Wikipedia has an interesting page on complex normal distribution https://en.wikipedia.org/wiki/Complex_normal_distribution

I found two overview articles for some basics for complex-valued data analysis and statistics.
The 2011 article has more of the very basics for complex models, the 2015 has the convergence to complex normal distribution. (I read most of the 2011, but stopped reading the 2015 article)
With these references as starting point it will be easier to find other ones. There seems to be some content in signal processing books, but I never looked at any of those.

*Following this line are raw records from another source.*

(** C4. From a Remote that is offline with no connection counted, take
    any sequence of connect and disconnect signals of its servers. Each
    connect counts the connection count one up and each disconnect one
    down, and after every signal the state is [online] exactly when the
    count is positive. The handler of a signal that takes the count from 0
    to 1 emits [state], [connect], [connected] once each and nothing else
    but a possible [ready], the one that takes it from 1 to 0 emits
    [state], [disconnect], [disconnected] once each, and every other signal
    emits none of them. So the first connect puts the Remote online and a
    further connect emits nothing again. *)
Theorem connection_state_machine (r0 : Core.remote) (ss : list Core.signal) :
  Core.state r0 = "offline" ->
  Core._connection_count r0 = 0 ->
  Forall ConnSpec.step_ok (ConnSpec.steps r0 ss)
  /\ ConnSpec.online_iff_connected (fst (Core.deliver_all r0 ss))
  /\ (forall ref,
        let first := Core.deliver r0 (Core.Connect ref) in
        Core.state (fst first) = "online"
        /\ Core._connection_count (fst first) = 1
        /\ List.filter (fun e => negb (ConnSpec.is_ready e)) (snd first)
           = [Core.Emit_state "online"; Core.Emit "connect";
              Core.Emit "connected"]
        /\ forall ref',
             let second := Core.deliver (fst first) (Core.Connect ref') in
             Core.state (fst second) = "online"
             /\ Core._connection_count (fst second) = 2
             /\ List.filter (fun e => negb (ConnSpec.is_ready e)) (snd second)
                = []).
Proof.
  intros Hs Hc.
  assert (Hinv : ConnSpec.inv r0) by (right; split; [done | lia]).
  destruct (ConnFacts.steps_ok ss r0 Hinv) as [Hall Hlast].
  split; [done |]. split; [by apply ConnFacts.inv_online_iff |].
  intros ref. cbv zeta. cbn [Core.deliver].
  destruct (ConnFacts.serverConnect_step r0 ref Hinv) as (Hi1 & Hc1 & He1).
  rewrite Hc in Hc1. change (0 + 1) with 1 in Hc1.
  rewrite Hc, Hc1 in He1.
  assert (Hon : Core.state (fst (Core.serverConnect r0 ref)) = "online").
  { apply (ConnFacts.inv_online_iff _ Hi1). lia. }
  split; [done |]. split; [done |]. split; [done |].
  intros ref'.
  destruct (ConnFacts.serverConnect_step _ ref' Hi1) as (Hi2 & Hc2 & He2).
  rewrite Hc1 in Hc2. change (1 + 1) with 2 in Hc2.
  rewrite Hc1, Hc2 in He2.
  split; [| done]. apply (ConnFacts.inv_online_iff _ Hi2). lia.
Qed.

"Unfortunately, many fundamental statistical tools for handling complex-valued parameter estimators are missing or scattered in open literature." quote from Delmas Abeida, but the other has a similar sentence

Delmas, Jean Pierre, and Habti Abeida. 2015. “Survey and Some New Results on Performance Analysis of Complex-Valued Parameter Estimators.” Signal Processing 111 (June): 210–21. doi:10.1016/j.sigpro.2014.12.009.

Ollila, E., V. Koivunen, and H. V. Poor. 2011. “Complex-Valued Signal Processing - Essential Models, Tools and Statistics.” In 2011 Information Theory and Applications Workshop, 1–10. doi:10.1109/ITA.2011.5743596.
edit another similar intro article, a bit easier to read and more examples explaining the terms
(e.g. circular versus proper)

Adali, T., and P. J. Schreier. 2014. “Optimization and Estimation of Complex-Valued Signals: Theory and Applications in Filtering and Blind Source Separation.” IEEE Signal Processing Magazine 31 (5): 112–28. doi:10.1109/MSP.2013.2287951.

A few thoughts or points:

  • A complex-valued random variable is isomorphic to a real bivariate random variable. That would provide some intuition, and allows as to use a multivariate model with bivariate endog as reference and test case.

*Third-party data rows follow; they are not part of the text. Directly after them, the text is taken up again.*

Lemma place_stops_spec (indices : list Z) :
  forall seqno stops w r w',
    Planner.place_stops World find_poi_near_location marker cutoff keywords make
      total_miles route_coords indices seqno stops w = (Ok r, w') ->
    exists added,
      snd r = stops ++ added /\
      fst r = (seqno + Z.of_nat (List.length added))%Z /\
      consec seqno (map sequence added) /\
      Forall (fun s => stop_type s = kind) added /\
      List.length added = leading marker cutoff total_miles indices.
Proof.
  induction indices as [| i indices IH]; intros seqno stops w r w' H;
    cbn [Planner.place_stops leading] in *.
  - injection H as <- _. exists []. cbn. rewrite app_nil_r, Z.add_0_r.
    repeat split. constructor.
  - destruct (Qle_bool (total_miles * cutoff) (marker i)).
    + injection H as <- _. exists []. cbn. rewrite app_nil_r, Z.add_0_r.
      repeat split. constructor.
    + apply bind_ok in H. destruct H as [progress [w1 [_ H]]].
      apply bind_ok in H. destruct H as [coords [w2 [_ H]]].
      apply bind_ok in H. destruct H as [poi [w3 [_ H]]].
      apply IH in H. destruct H as [added [E1 [E2 [Hc [Ht Hn]]]]].
      exists (make i (marker i) coords poi seqno :: added).
      rewrite E1, E2, <- app_assoc. cbn [List.length map app].
      rewrite make_sequence, Hn.
      split; [reflexivity |]. split; [lia |].
      split; [split; [reflexivity | exact Hc] |].
      split; [| reflexivity].
      constructor; [apply make_type | exact Ht].
Qed.

End Placing.

Lemma itinerary_ok_intro (p d : Stop) (mid : list Stop) :
  stop_type p = pickup -> stop_type d = dropoff ->
  consec 1 (map sequence (p :: mid ++ [d])) ->
  itinerary_ok (p :: mid ++ [d]).
Proof.
  intros Hp Hd Hc. split; [discriminate |].
  split; [exists p, (mid ++ [d]); repeat split; [apply Hc | exact Hp] |].
  split; [exists (p :: mid), d; split; [reflexivity | exact Hd] |].
  split; [eapply consec_sorted | eapply consec_nodup]; exact Hc.
Qed.

(** What the [try:] block returns when it gets to its end. *)
Lemma calculate_stop_points_try_spec (t : Trip) (total_miles : Q)
    (route_geometry : option RouteGeometry) (w w' : World) (stops : list Stop) :
  Planner.calculate_stop_points_try World geocode_location find_poi_near_location
    t total_miles route_geometry w = (Ok stops, w') ->
  exists p fuels rests d,
    stops = p :: (fuels ++ rests) ++ [d] /\
    stop_type p = pickup /\ stop_type d = dropoff /\
    Forall (fun s => stop_type s = fuel) fuels /\
    Forall (fun s => stop_type s = rest) rests /\
    consec 1 (map sequence stops) /\
    List.length fuels =
      leading Planner.fuel_marker (95 # 100) total_miles
              (py_range 1 (Planner.fuel_needed total_miles + 1)) /\
    List.length rests =
      leading Planner.rest_marker (9 # 10) total_miles
              (py_range 1 (py_floordiv (total_miles / AVERAGE_SPEED) REST_BREAK_INTERVAL + 1)).
Proof.
  unfold Planner.calculate_stop_points_try.
  destruct route_geometry as [route_coords |]; [| discriminate].
  destruct (Z.of_nat (List.length route_coords) <? 2)%Z; [discriminate |].
  intros H.
  apply bind_ok in H. destruct H as [pc [w1 [_ H]]].
  apply bind_ok in H. destruct H as [placed [w2 [Hf H]]].
  apply bind_ok in H. destruct H as [placed' [w3 [Hr H]]].
  apply bind_ok in H. destruct H as [dc [w4 [_ H]]].
  injection H as H _.
  unfold Planner.place_fuel_stops in Hf. unfold Planner.place_rest_stops in Hr.
  apply (place_stops_spec _ _ _ _ fuel) in Hf; [| reflexivity | reflexivity].
  apply (place_stops_spec _ _ _ _ rest) in Hr; [| reflexivity | reflexivity].
  destruct Hf as [fuels [F1 [F2 [F3 [F4 F5]]]]].
  destruct Hr as [rests [R1 [R2 [R3 [R4 R5]]]]].
  rewrite R1, F1, R2, F2 in H.
  match type of H with
  | Planner.sorted_by_sequence ((([?p] ++ _) ++ _) ++ [?d]) = _ =>
      change ((([p] ++ fuels) ++ rests) ++ [d]) with (p :: (fuels ++ rests) ++ [d]) in H;
      exists p, fuels, rests, d
  end.
  match type of H with
  | Planner.sorted_by_sequence ?l = _ =>
      assert (Hc : consec 1 (map sequence l))
  end.
  { cbn [map sequence]. split; [reflexivity |].
    rewrite !map_app. cbn [map sequence].
    apply consec_app; [apply consec_app |].
    - exact F3.
    - rewrite length_map. rewrite F2 in R3. exact R3.
    - rewrite length_app, !length_map. cbn [consec]. split; [lia | exact I]. }
  rewrite sorted_by_sequence_id in H by (eapply consec_sorted; exact Hc).
  subst stops.
  split; [reflexivity |]. split; [reflexivity |]. split; [reflexivity |].
  split; [exact F4 |]. split; [exact R4 |]. split; [exact Hc |].
  split; [exact F5 | exact R5].
Qed.

Lemma calculate_stop_points_except_ok (t : Trip) (w w' : World) (stops : list Stop) :
  Planner.calculate_stop_points_except World geocode_location t w = (Ok stops, w') ->
  itinerary_ok stops.
Proof.
  unfold Planner.calculate_stop_points_except. intros H.
  apply bind_ok in H. destruct H as [pc [w1 [_ H]]].
  apply bind_ok in H. destruct H as [dc [w2 [_ H]]].
  injection H as <- _.
  apply (itinerary_ok_intro _ _ []); cbn; auto.
Qed.

(** Whatever the handler returns, with whatever geocoder: the pickup,
    then the dropoff, neither with the [is_fallback] key. *)
Lemma calculate_stop_points_except_unflagged (t : Trip) (w w' : World) (stops : list Stop) :
  Planner.calculate_stop_points_except World geocode_location t w = (Ok stops, w') ->
  map stop_type stops = [pickup; dropoff] /\
  map (fun s => is_fallback (metadata s)) stops = [None; None].
Proof.
  unfold Planner.calculate_stop_points_except. intros H.
  apply bind_ok in H. destruct H as [pc [w1 [_ H]]].
  apply bind_ok in H. destruct H as [dc [w2 [_ H]]].
  injection H as <- _. split; reflexivity.
Qed.

Lemma calculate_stop_points_ok (t : Trip) (total_miles : Q)
    (route_geometry : option RouteGeometry) (w w' : World) (stops : list Stop) :
  Planner.calculate_stop_points World geocode_location find_poi_near_location
    t total_miles route_geometry w = (Ok stops, w') ->
  itinerary_ok stops.
Proof.
  unfold Planner.calculate_stop_points, Planner.try_except.
  destruct (Planner.calculate_stop_points_try _ _ _ _ _ _ w) as [[l | e] w1] eqn:E.
  - intros [= <- _]. apply calculate_stop_points_try_spec in E.
    destruct E as [p [fuels [rests [d [-> [Hp [Hd [_ [_ [Hc _]]]]]]]]]].
    now apply itinerary_ok_intro.
  - apply calculate_stop_points_except_ok.
Qed.

Lemma create_basic_trip_stops_ok (t : Trip) :
  itinerary_ok (Planner.create_basic_trip_stops t).
Proof. apply (itinerary_ok_intro _ _ []); cbn; auto. Qed.

(** The wrapper of views.py always returns a list. *)
Lemma calculate_stops_with_fallback_ok (t : Trip) (total_miles : Q)
    (route_geometry : option RouteGeometry) (w : World) :
  exists stops w',
    Planner.calculate_stops_with_fallback World geocode_location find_poi_near_location
      t total_miles route_geometry w = (Ok stops, w') /\
    itinerary_ok stops.
Proof.
  unfold Planner.calculate_stops_with_fallback, Planner.try_except, Planner.bind.
  destruct (Planner.calculate_stop_points _ _ _ _ _ _ w) as [[l | e] w1] eqn:E.
  - destruct (List.length l <? 2)%nat; cbn.
    + eexists _, _. split; [reflexivity | apply create_basic_trip_stops_ok].
    + eexists _, _. split; [reflexivity |].
      eapply calculate_stop_points_ok. exact E.
  - eexists _, _. split; [reflexivity | apply create_basic_trip_stops_ok].
Qed.

(** C6.  Whatever the trip, the mileage, the route geometry and the
    behaviour of the providers, the planner behind its fallback wrapper
    returns a list, and that list is not empty, is numbered upwards from
    1 without repeats, starts with the pickup and ends with the dropoff;
    the same holds of every list [calculate_stop_points] itself
    returns, its own fallback included. *)
Theorem planned_stops_well_formed (t : Trip) (total_miles : Q)
    (route_geometry : option RouteGeometry) (w : World) :
  (exists stops w',
     Planner.calculate_stops_with_fallback World geocode_location find_poi_near_location
       t total_miles route_geometry w = (Ok stops, w') /\
     itinerary_ok stops) /\
  (forall stops w',
     Planner.calculate_stop_points World geocode_location find_poi_near_location
       t total_miles route_geometry w = (Ok stops, w') ->
     itinerary_ok stops).
Proof.
  split; [apply calculate_stops_with_fallback_ok |].
  intros stops w'. apply calculate_stop_points_ok.
Qed.

(** The [try:] block does get to its end when the route has two points
    or more and neither provider raises. *)
Lemma search_ladder_returns (coords : Coord) (keywords : list string) (radii : list Z) :
  (forall c k r w, exists p w', find_poi_near_location c k r w = (Ok p, w')) ->
  forall w, exists p w',
    Planner.search_ladder World find_poi_near_location coords keywords radii w = (Ok p, w').
Proof.
  intros Hp. induction radii as [| r radii IH]; intros w; cbn [Planner.search_ladder].
  - eexists _, _. reflexivity.
  - unfold Planner.bind. destruct (Hp coords keywords r w) as [p [w1 E]]. rewrite E.
    destruct p as [p |]; [eexists _, _; reflexivity | apply IH].
Qed.

Lemma interpolate_returns (route_coords : RouteGeometry) (progress : Q) (w : World) :
  (2 <= List.length route_coords)%nat ->
  exists c, Planner.interpolate World route_coords progress w = (Ok c, w).
Proof.
  intros H. unfold Planner.interpolate, Planner.interpolate_at.
  destruct (nth_error route_coords _) as [[lon lat] |] eqn:E; [eexists; reflexivity |].
  apply nth_error_None in E. unfold Planner.idx_of_product in E. lia.
Qed.

Lemma place_stops_returns (marker : Z -> Q) (cutoff : Q) (keywords : list string)
    (make : Z -> Q -> Coord -> option (PointOfInterest * Z) -> Z -> Stop)
    (total_miles : Q) (route_coords : RouteGeometry) (indices : list Z) :
  (2 <= List.length route_coords)%nat ->
  (forall c k r w, exists p w', find_poi_near_location c k r w = (Ok p, w')) ->
  0 < cutoff -> Forall (fun i => 0 < marker i) indices ->
  forall seqno stops w, exists r w',
    Planner.place_stops World find_poi_near_location marker cutoff keywords make
      total_miles route_coords indices seqno stops w = (Ok r, w').
Proof.
  intros Hlen Hp Hc Hm. induction Hm as [| i indices Hi _ IH]; intros seqno stops w;
    cbn [Planner.place_stops].
  - eexists _, _. reflexivity.
  - destruct (Qle_bool (total_miles * cutoff) (marker i)) eqn:E;
      [eexists _, _; reflexivity |].
    apply Qle_bool_false in E.
    unfold Planner.bind at 1. unfold Planner.py_div.
    destruct (Qeq_bool total_miles 0) eqn:Z0.
    + apply Qeq_bool_iff in Z0. rewrite Z0 in E. lra.
    + unfold Planner.ret at 1. unfold Planner.bind at 1.
      destruct (interpolate_returns route_coords (marker i / total_miles) w Hlen) as [c Ec].
      rewrite Ec. unfold Planner.bind at 1.
      destruct (search_ladder_returns c keywords [10; 20; 40]%Z Hp w) as [p [w1 Es]].
      rewrite Es. apply IH.
Qed.

Lemma py_range_lower (lo hi : Z) : Forall (fun i => (lo <= i)%Z) (py_range lo hi).
Proof.
  unfold py_range. apply Forall_forall. intros x Hx.
  apply in_map_iff in Hx. destruct Hx as [k [<- _]]. lia.
Qed.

  • covariance of complex-valued r.v. has two parts, the covariance with Hermitian transpose and a pseudo-covariance with standard transpose.

  • in general real and imaginary parts can be correlated, special case is "circular" with uncorrelated components.

  • Ollila, Koivunen, and Poor briefly describe elliptically symmetric distribution and scatter (Tyler) matrix analogous to the real case

  • for inference (no literature, analogy to bivariate distributions): If parameters are complex-valued, then they have two parts, i.e. are bivariate parameters. We can either have hypothesis like t-test on real and imaginary parts separately, or on both jointly as in chisquare/F based tests. This applies to tvalues, pvalues and confint.

  • summary will most likely have problems with formatting complex numbers (i.e. putting two numbers in one column). summary2 is more flexible and might work. Otherwise, we could split parameters into real and imaginary "sub-parameter" similar to multi-equation models (like MNLogit, VAR and in future MultivariateOLS).

  • If endog is complex-valued and exog is real, then this is just two OLS on separate parts (like MultivariateOLS or SUR with identical exog). Problem is in the joint distribution of real and imaginary parts of the parameters if the distribution is not *circular" (uncorrelated components)

  • covariance of a k vector of complex-valued random variables has 2k x 2k elements, unless circular. (IIUC, when pseudo covariance is zero, or components are uncorrelated, it should be rank reduced in the full version. ?)

  • There are some recipes on stackoverflow and stats.stackexchange for (linear or nonlinear) regression with splitting real and complex parts.

design question:

wrapping complex into a internally real bivariate model or
writing estimators and inference that work with complex dtype

My guess is that the first is easier, when we have multivariate models like MultivariateOLS.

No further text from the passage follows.